Special Collections and University Archives, W.E.B. Du Bois Library, University of Massachusetts Amherst
Amory Gale Ledgers
Scope and Contents of the Collection
The two volumes document Armory Gale's medical practice over thirty years. The first volume dates from 1840 to 1854. A note inside the front cover lists Gale's transfers in those years from Canton to Scituate to Mansfield, Massachusetts, and then to Woonsocket, Rhode Island. The second ledger opens in 1855, apparently in Medway, and the accounts run through 1872. Most of the accounts in the second volume begin with a balance transferred from another ledger, which would cover the gap between these two. Also, Gale transferred accounts in the second ledger to other volumes, so the series included at least three other ledgers.
The volumes are ledgers rather than daybooks. The first accounts in both books were entered chronologically, as Gale added the new patients to his lists. As time went on, Gale simply squeezed accounts in wherever there was room. At some point he added alphabetical indexes to each ledger, to provide some organization.
Gale's practice was an extensive one, especially for the days of horse and carriage. He treated patients throughout southeastern Massachusetts and northern Rhode Island, in some thirty-four towns. It is unclear why or how he developed such a wide-spread practice. Most of his entries in the ledgers are simply for "visit and medicine." Other frequent notations include dentistry and obstetric cases, vaccination, and treatment of broken bones.
Almost all the accounts were reckoned and settled at some point. Many patients paid in cash, and large balances settled in cash suggest that some of the patients were well-off. Gale also accepted a variety of goods and services for credit, including shoes for his family, washing, and work (by the hour or the day). He sometimes balanced credit accounts by paying out cash.

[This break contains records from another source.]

(* ===== verification/Catalogue.v ===== *)
(** * The catalogue of BIT files (source/metadata.c)

    The catalogue records which BIT files of the index region are in use (a
    segment validator over a bit table) and, per file, its root, level,
    version and key range (a disk array of [struct file_stat]).  It is the
    [struct lsm_catalogue] the LSM tree is given. *)
From S2P Require Import Prelude Codec BlockManager DiskStructs Crypto BitNode Superblock SegValidator.
Local Open Scope se_scope.

(** ** struct file_stat; [fs_node] is the list link, stored as raw bytes *)
Record file_stat : Type := {
  fs_root : Z;
  fs_filter_begin : Z;
  fs_root_key : list byte;
  fs_root_iv : list byte;
  fs_id : Z;
  fs_level : Z;
  fs_version : Z;
  fs_first_key : Z;
  fs_last_key : Z;
  fs_node : list byte
}.

Definition file_stat_codec : codec file_stat :=
  c_iso
    (c_pair c_u64 (c_pair c_u64 (c_pair (c_raw AES_GCM_KEY_SIZE) (c_pair (c_raw AES_GCM_IV_SIZE)
    (c_pair c_u64 (c_pair c_u64 (c_pair c_u64 (c_pair c_u32 (c_pair c_u32 (c_raw 16))))))))))
    (fun s => (fs_root s, (fs_filter_begin s, (fs_root_key s, (fs_root_iv s, (fs_id s, (fs_level s,
      (fs_version s, (fs_first_key s, (fs_last_key s, fs_node s))))))))))
    (fun '(a, (b, (c, (d, (e, (f, (g, (h, (i, j))))))))) =>
      {| fs_root := a; fs_filter_begin := b; fs_root_key := c; fs_root_iv := d; fs_id := e;
         fs_level := f; fs_version := g; fs_first_key := h; fs_last_key := i; fs_node := j |}).

#[export] Instance file_stat_codec_ok : CodecOk file_stat_codec.
Proof. apply c_iso_ok; [apply _|by intros []]. Qed.

Definition FILE_STAT_SIZE : Z := Z.of_nat (csize file_stat_codec).

Lemma file_stat_size : FILE_STAT_SIZE = 92.
Proof. done. Qed.

(** ** struct bit_catalogue, with the fields of its [struct lsm_catalogue] *)
Record bit_catalogue : Type := {
  bc_start : Z;
  bc_index_region_start : Z;
  bc_nr_bit : Z;
  bc_max_version : Z;
  bc_bit_validity_table : seg_validator disk_bitset;
  bc_file_stats : disk_array;
  lc_start : Z;
  lc_nr_disk_level : Z;
  lc_common_ratio : Z;
  lc_max_level_nr_file : Z;
  lc_total_file : Z;
  lc_file_size : Z
}.

Definition bc_set_validity (v : seg_validator disk_bitset) (c : bit_catalogue) : bit_catalogue :=
  {| bc_start := bc_start c; bc_index_region_start := bc_index_region_start c;
     bc_nr_bit := bc_nr_bit c; bc_max_version := bc_max_version c;
     bc_bit_validity_table := v; bc_file_stats := bc_file_stats c;
     lc_start := lc_start c; lc_nr_disk_level := lc_nr_disk_level c;
     lc_common_ratio := lc_common_ratio c; lc_max_level_nr_file := lc_max_level_nr_file c;
     lc_total_file := lc_total_file c; lc_file_size := lc_file_size c |}.

Definition bc_set_max_version (m : Z) (c : bit_catalogue) : bit_catalogue :=
  {| bc_start := bc_start c; bc_index_region_start := bc_index_region_start c;
     bc_nr_bit := bc_nr_bit c; bc_max_version := m;
     bc_bit_validity_table := bc_bit_validity_table c; bc_file_stats := bc_file_stats c;
     lc_start := lc_start c; lc_nr_disk_level := lc_nr_disk_level c;
     lc_common_ratio := lc_common_ratio c; lc_max_level_nr_file := lc_max_level_nr_file c;
     lc_total_file := lc_total_file c; lc_file_size := lc_file_size c |}.
(* ===== verification/Memtable.v ===== *)
(** * In-memory tables (source/memtable.c)

    The LSM tree collects new records in a memtable.  The repository has two:
    one on the linked hash table, one on the kernel red-black tree.  Both are
    used through the function pointers of [struct memtable], which is the
    [Memtable] class here; [MemtableOk] is what its clients rely on.  Stored
    values are non-NULL, as the pointers the LSM tree stores are. *)
From S2P Require Import Prelude Hashtable.

Record memtable_entry (V : Type) : Type := { me_key : Z; me_val : V }.
Arguments me_key {V}.
Arguments me_val {V}.
Arguments Build_memtable_entry {V}.

(** [int memtable_entry_cmp]: an [int64_t] difference returned as [int]. *)
Definition memtable_entry_cmp {V} (entry1 entry2 : memtable_entry V) : Z :=
  s32 (me_key entry1 - me_key entry2).
(** [int memtable_entry_cmp_rb_key]: the key is read as an [int]. *)
Definition memtable_entry_cmp_rb_key {V} (key : Z) (entry : memtable_entry V) : Z :=
  s32 (s32 key - me_key entry).

(** ** The interface *)
Class Memtable (M V : Type) : Type := {
  mt_put : Z -> V -> M -> option V * M;
  mt_get : M -> Z -> result V;
  mt_get_all_entry : M -> list (memtable_entry V);
  mt_remove : Z -> M -> option V * M;
  mt_clear : M -> M;
  mt_size : M -> Z;
  (** invariant, and the table as a finite map *)
  mt_inv : M -> Prop;
  mt_map : M -> gmap Z V
}.

(** Keys below [2^31] compare as integers. *)
Definition mt_key_ok (key : Z) : Prop := 0 <= key < 2 ^ 31.

Definition me_pair {V} (e : memtable_entry V) : Z * V := (me_key e, me_val e).
Definition entries_lt {V} (e1 e2 : memtable_entry V) : Prop := me_key e1 < me_key e2.

Class MemtableOk (M V : Type) `{Memtable M V} : Prop := {
  mt_put_ok m key val : mt_inv m -> mt_key_ok key -> 0 <= mt_size m < 2 ^ 64 - 1 ->
    let '(old, m') := mt_put key val m in
    mt_inv m' /\ old = mt_map m !! key /\ mt_map m' = <[key := val]> (mt_map m);
  mt_get_ok m key : mt_inv m -> mt_key_ok key ->
    mt_get m key = match mt_map m !! key with Some v => Ok v | None => Err ENODATA end;
  mt_remove_ok m key : mt_inv m -> mt_key_ok key ->
    let '(old, m') := mt_remove key m in
    mt_inv m' /\ old = mt_map m !! key /\ mt_map m' = delete key (mt_map m);
  mt_clear_ok m : mt_inv m -> mt_inv (mt_clear m) /\ mt_map (mt_clear m) = ∅;
  mt_size_ok m : mt_inv m -> mt_size m = Z.of_nat (size (mt_map m));
  (** the entries are handed out in strictly increasing key order *)
  mt_entries_ok m : mt_inv m ->
    StronglySorted entries_lt (mt_get_all_entry m) /\
    (list_to_map (me_pair <$> mt_get_all_entry m) : gmap Z V) = mt_map m
}.

(** ** Comparison *)
Section cmp.
Context {V : Type}.
Implicit Types (e : memtable_entry V).

Lemma memtable_entry_cmp_small e1 e2 :
  mt_key_ok (me_key e1) -> mt_key_ok (me_key e2) ->
  memtable_entry_cmp e1 e2 = me_key e1 - me_key e2.
Proof. rewrite /mt_key_ok /memtable_entry_cmp => ??. apply s32_small. lia. Qed.

Lemma memtable_entry_cmp_rb_key_small key e :
  mt_key_ok key -> mt_key_ok (me_key e) -> memtable_entry_cmp_rb_key key e = key - me_key e.
Proof.
  rewrite /mt_key_ok /memtable_entry_cmp_rb_key => ??. rewrite (s32_small key); [|lia].
  apply s32_small. lia.
Qed.
End cmp.

Lemma sorted_lt_nodup {V} (l : list (memtable_entry V)) :
  StronglySorted entries_lt l -> NoDup (me_key <$> l).
Proof.
  induction 1 as [|e l Hs IH Hall]; [constructor|]. rewrite fmap_cons. constructor; [|done].
  intros (x & Hx & Hin)%list_elem_of_fmap. eapply Forall_forall in Hall; [|done].
  rewrite /entries_lt in Hall. lia.
Qed.

Lemma me_pair_keys {V} (l : list (memtable_entry V)) : (me_pair <$> l).*1 = me_key <$> l.
Proof. rewrite -list_fmap_compose. by apply list_fmap_ext. Qed.

(** ** Hash memtable *)

(** The kernel's [sort]: it permutes the array, and orders it when the
    comparison is that of an integer key. *)
Class KSort : Type := ksort : forall {A : Type}, (A -> A -> Z) -> list A -> list A.
Class KSortOk `{KSort} : Prop := {
  ksort_perm {A} (cmp : A -> A -> Z) l : ksort cmp l ≡ₚ l;
  ksort_sorted {A} (cmp : A -> A -> Z) (key : A -> Z) l :
    (forall a b, a ∈ l -> b ∈ l -> cmp a b = key a - key b) ->
    StronglySorted (fun a b => key a <= key b) (ksort cmp l)
}.

Record hash_memtable (V : Type) : Type := {
  hm_hashtable : linked_hashtable (memtable_entry V);
  hm_size : Z
}.
Arguments hm_hashtable {V}.
Arguments hm_size {V}.
Arguments Build_hash_memtable {V}.

Section hash_memtable.
Context {V : Type} `{Hash64} `{KSort}.
Implicit Types (this : hash_memtable V).

Definition hash_memtable_put (key : Z) (val : V) this : option V * hash_memtable V :=
  let '(old_entry, ht) := linked_hashtable_put key (Build_memtable_entry key val) (hm_hashtable this) in
  let old_val := me_val <$> old_entry in
  (old_val,
   {| hm_hashtable := ht;
      hm_size := match old_val with None => u64 (hm_size this + 1) | Some _ => hm_size this end |}).

Definition hash_memtable_get this (key : Z) : result V :=
  match linked_hashtable_get (hm_hashtable this) key with
  | Ok entry => Ok (me_val entry)
  | Err e => Err e
  end.

(** The values the hash table's iterator returns, in its order; the last unit of
    fuel is for the [has_next] that ends the loop. *)
Definition hash_memtable_collect this : list (memtable_entry V) :=
  e_val <$> iter_collect (S (length (lh_nodes (hm_hashtable this)))) (hm_hashtable this)
              (linked_hash_iter_init (hm_hashtable this)).

Definition hash_memtable_get_all_entry this : list (memtable_entry V) :=
  ksort memtable_entry_cmp (hash_memtable_collect this).

Definition hash_memtable_remove (key : Z) this : option V * hash_memtable V :=
  match linked_hashtable_remove key (hm_hashtable this) with
  | (None, ht) => (None, {| hm_hashtable := ht; hm_size := hm_size this |})
  | (Some entry, ht) => (Some (me_val entry), {| hm_hashtable := ht; hm_size := u64 (hm_size this - 1) |})
  end.

Definition hash_memtable_clear this : hash_memtable V :=
  {| hm_hashtable := linked_hashtable_clear (hm_hashtable this); hm_size := 0 |}.

Definition hash_memtable_create (garbage : Z) : hash_memtable V :=
  {| hm_hashtable := linked_hashtable_create garbage; hm_size := 0 |}.

Definition hm_map this : gmap Z V := me_val <$> lh_map (hm_hashtable this).
Definition hm_inv this : Prop :=
  lh_inv (hm_hashtable this) /\
  (forall k e, lh_map (hm_hashtable this) !! k = Some e -> me_key e = k /\ mt_key_ok k) /\
  hm_size this = Z.of_nat (size (lh_map (hm_hashtable this))) /\ hm_size this < 2 ^ 64.

#[export] Instance hash_memtable_memtable : Memtable (hash_memtable V) V := {|
  mt_put := hash_memtable_put; mt_get := hash_memtable_get;
  mt_get_all_entry := hash_memtable_get_all_entry; mt_remove := hash_memtable_remove;
  mt_clear := hash_memtable_clear; mt_size := hm_size; mt_inv := hm_inv; mt_map := hm_map
|}.
End hash_memtable.

Section hash_memtable_facts.
Context {V : Type} `{Hash64Ok} `{KSortOk}.
Implicit Types (this : hash_memtable V).

Lemma hm_put_ok this key val :
  hm_inv this -> mt_key_ok key -> 0 <= hm_size this < 2 ^ 64 - 1 ->
  let '(old, m') := hash_memtable_put key val this in
  hm_inv m' /\ old = hm_map this !! key /\ hm_map m' = <[key := val]> (hm_map this).
Proof.
  intros (Hlh & Hk & Hsz & Hlt) Hkey Hov. rewrite /hash_memtable_put.
  pose proof (lh_put_ok (hm_hashtable this) key (Build_memtable_entry key val) Hlh) as Hput.
  destruct (linked_hashtable_put _ _ _) as [old ht]. destruct Hput as (Hi & -> & Hm).
  split; [|split].
  - split; [done|]. cbn [hm_hashtable hm_size]. rewrite Hm. split.
    + intros k e. rewrite lookup_insert. case_decide; [|by apply Hk].
      intros [= <-]. by subst.
    + destruct (lh_map (hm_hashtable this) !! key) as [e|] eqn:E; simpl.
      * rewrite map_size_insert_Some; [done|by rewrite E].
      * rewrite map_size_insert_None // u64_small; lia.
  - by rewrite /hm_map lookup_fmap.
  - rewrite /hm_map. cbn [hm_hashtable]. by rewrite Hm fmap_insert.
Qed.

Lemma hm_remove_ok this key :
  hm_inv this ->
  let '(old, m') := hash_memtable_remove key this in
  hm_inv m' /\ old = hm_map this !! key /\ hm_map m' = delete key (hm_map this).
Proof.
  intros (Hlh & Hk & Hsz & Hlt). rewrite /hash_memtable_remove.
  pose proof (lh_remove_ok (hm_hashtable this) key Hlh) as Hrm.
  destruct (linked_hashtable_remove _ _) as [old ht]. destruct Hrm as (Hi & Ho & Hm).
  assert (forall k e, lh_map ht !! k = Some e -> me_key e = k /\ mt_key_ok k) as Hk'.
  { intros k e. rewrite Hm lookup_delete_Some => -[_ ?]. by apply Hk. }
  destruct old as [e|]; (split; [|split]); rewrite ?/hm_map; cbn [hm_hashtable].
  - split; [done|]. split; [done|]. cbn [hm_hashtable hm_size]. rewrite Hm map_size_delete_Some; [|by rewrite -Ho].
    assert (size (lh_map (hm_hashtable this)) <> 0%nat).
    { intros Hz%map_size_empty_inv. by rewrite Hz lookup_empty in Ho. }
    rewrite u64_small; lia.
  - by rewrite lookup_fmap -Ho.
  - by rewrite Hm fmap_delete.
  - split; [done|]. split; [done|]. cbn [hm_hashtable hm_size]. rewrite Hm delete_id; [done|by rewrite -Ho].
  - by rewrite lookup_fmap -Ho.
  - by rewrite Hm fmap_delete.
Qed.

Lemma hm_collect_perm this :
  hm_inv this -> hash_memtable_collect this ≡ₚ (map_to_list (lh_map (hm_hashtable this))).*2.
Proof.
  intros (Hlh & Hk & _). rewrite /hash_memtable_collect lh_iterate_ok //; [|lia].
  rewrite -list_fmap_compose.
  change (e_val ∘ (fun n => __entry (ln_key n) (ln_val n))) with (@ln_val (memtable_entry V)).
  destruct Hlh as (_ & _ & Hnd). rewrite /lh_map map_to_list_to_map; [|by rewrite lh_pairs_keys].
  rewrite /lh_pairs -list_fmap_compose. done.
Qed.

Lemma hm_entries_ok this :
  hm_inv this ->
  StronglySorted entries_lt (hash_memtable_get_all_entry this) /\
  (list_to_map (me_pair <$> hash_memtable_get_all_entry this) : gmap Z V) = hm_map this.
Proof.
  intros Hinv. pose proof (hm_collect_perm this Hinv) as Hp. pose proof Hinv as (Hlh & Hk & _).
  set (l := hash_memtable_get_all_entry this).
  assert (l ≡ₚ (map_to_list (lh_map (hm_hashtable this))).*2) as Hl by (by rewrite /l /hash_memtable_get_all_entry ksort_perm).
  assert (forall e, e ∈ l -> lh_map (hm_hashtable this) !! me_key e = Some e /\ mt_key_ok (me_key e)) as Hin.
  { intros e. rewrite Hl. intros ([k e'] & -> & Hm%elem_of_map_to_list)%list_elem_of_fmap.
    destruct (Hk k e' Hm) as [<- ?]. done. }
  assert (NoDup (me_key <$> l)) as Hnd.
  { rewrite Hl -list_fmap_compose. erewrite list_fmap_ext; [apply NoDup_fst_map_to_list|].
    intros i [k e] Hx%list_elem_of_lookup_2%elem_of_map_to_list. by destruct (Hk k e Hx). }
  split.
  - assert (StronglySorted (fun a b : memtable_entry V => me_key a <= me_key b) l) as Hs.
    { apply ksort_sorted. intros a b Ha Hb.
      apply memtable_entry_cmp_small; apply Hin; by rewrite /l /hash_memtable_get_all_entry ksort_perm. }
    clear -Hs Hnd. induction Hs as [|e l Hs IH Hall]; [constructor|].
    rewrite fmap_cons in Hnd. apply NoDup_cons in Hnd as [Hn Hnd]. constructor; [by apply IH|].
    apply Forall_forall => x Hx. eapply Forall_forall in Hall; [|exact Hx]. rewrite /entries_lt. simpl in Hall.
    assert (me_key e <> me_key x); [|lia]. intros Heq. apply Hn. rewrite Heq. by apply list_elem_of_fmap_2.
  - apply map_eq => k. rewrite /hm_map lookup_fmap.
    destruct (lh_map (hm_hashtable this) !! k) as [e|] eqn:E; simpl.
    + destruct (Hk k e E) as [He _].
      apply elem_of_list_to_map_1; [by rewrite me_pair_keys|].
      apply list_elem_of_fmap. exists e. split; [by rewrite /me_pair He|]. rewrite Hl.
      apply list_elem_of_fmap. exists (k, e). split; [done|]. by apply elem_of_map_to_list.
    + apply not_elem_of_list_to_map_1. rewrite me_pair_keys.
      intros (e & -> & He)%list_elem_of_fmap. destruct (Hin e He). congruence.
Qed.

#[export] Instance hash_memtable_ok : MemtableOk (hash_memtable V) V.
Proof.
  split; simpl.
  - apply hm_put_ok.
  - intros m key (Hlh & _) _. rewrite /hash_memtable_get lh_get_spec // /hm_map lookup_fmap.
    by destruct (lh_map (hm_hashtable m) !! key).
  - intros m key Hinv _. by apply hm_remove_ok.
  - intros m (Hlh & _). destruct (lh_clear_inv _ Hlh) as [Hi Hm]. split; [|by rewrite /hm_map /= Hm fmap_empty].
    split; [done|]. cbn [hash_memtable_clear hm_hashtable hm_size]. rewrite Hm. split; [done|]. done.
  - intros m (_ & _ & -> & _). by rewrite /hm_map map_size_fmap.
  - apply hm_entries_ok.
Qed.
End hash_memtable_facts.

Gale used the last pages of the first ledger for personal accounts, but there are no other personal notations. There are, however, two interesting items. The first volume contains a list of medical fees for Worcester County. It gives the prices for a wide range of medical procedures, from "Advice in common cases" ($0.25) to "Operation for Strangulated Hernia" ($25). This list is an important resource for exploring economic and medical conditions in the 1840s and 1850s. The second item is a draft of an agreement between Gale and Dr. J.S. Nichols. Gale agrees to secure for Nichols as much as possible of the homeopathic medical practice in Woonsocket. In return, Nichols is to split the profits, estimated at $1200 a year, for two years. It is unclear if such an agreement was ever formally signed.